Sergey LUKYANENKO – The Boy and the Darkness – Chapter 1. The Sun Kitten.
Everything happened because I got ill.
It was already two in the afternoon, and I was lying in bed flicking through “Peter Pan” – I must have read it a hundred times over. I had long since pulled off the bandage my mother had tied around my neck in the morning, and thrown it into a corner. I simply can’t understand – how can cotton wool soaked in vodka possibly help a cough? I don’t argue with my mum, of course, but after she leaves I look after myself in my own way – namely, lie in bed with a book and wait for my germs to get tired of such a boring method of passing time. It usually helps – perhaps not at once, but after a day or three.
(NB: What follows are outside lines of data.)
(** * stock_quote: the Azure Function HTTP handler

    A shallow embedding of [stock_quote/__init__.py] (function [main]) and the
    properties of its request -> response mapping.

    Modelling choices, all read off the source:
    - a Python [str] is the list of its Unicode code points;
    - [req.params] is a finite map from [str] to [str], [req.url] a [str];
    - [yf.Ticker(symbol).info] is an outside collaborator: a function from the
      symbol to either a raised [Exception] or a dictionary of JSON-like
      values; [datetime.now()] is read from the environment as well;
    - a Python [float] is an IEEE 754 binary64 value ([spec_float]);
    - exceptions are instances of [Exception] (what [except Exception]
      catches); they are threaded through a small error monad and caught by
      the [try]/[except Exception] of [main];
    - the Unicode tables outside ASCII and the printing of a float are
      parameters of the model ([PyRuntime]); ASCII is handled concretely;
    - the [logging] calls write to the log and never change the response;
      what is kept of them is the evaluation of the f-string of line 69,
      which sits inside the [try] block and can raise;
    - turning an integer into text ([int.__repr__], an f-string) raises
      [ValueError] above the default limit of 4300 digits. *)

From Stdlib Require Import ZArith NArith List Bool Lia String Ascii.
From Stdlib Require Import DecimalString.
From Stdlib Require Import Floats.SpecFloat.
From stdpp Require Import base option list gmap.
A good thing, really, that the street outside looked quite miserable – the sun poking out for brief moments, only to make room for a patchy, nasty drizzle. Though, the sun never actually peeked into the room – our house is so unfortunately placed that it is in the shadows of the new nine-floor high-rises on every side. “The only use for such a flat is to grow mushrooms”, – dad used to say, back when he still lived with us.
I put my book down on the floor next to the bed, and lay on my back. Perhaps, had I shut my eyes now, nothing would have happened. But there I was, lying staring at the ceiling and listening to the ticking of the clock in the hallway.
And a speck of sunlight jumped into the room through the glass. Small – the size of my hand – but surprisingly bright. As though the window was open, with bright summer sun outside. Someone was probably playing with a mirror on the balcony of the house across the street.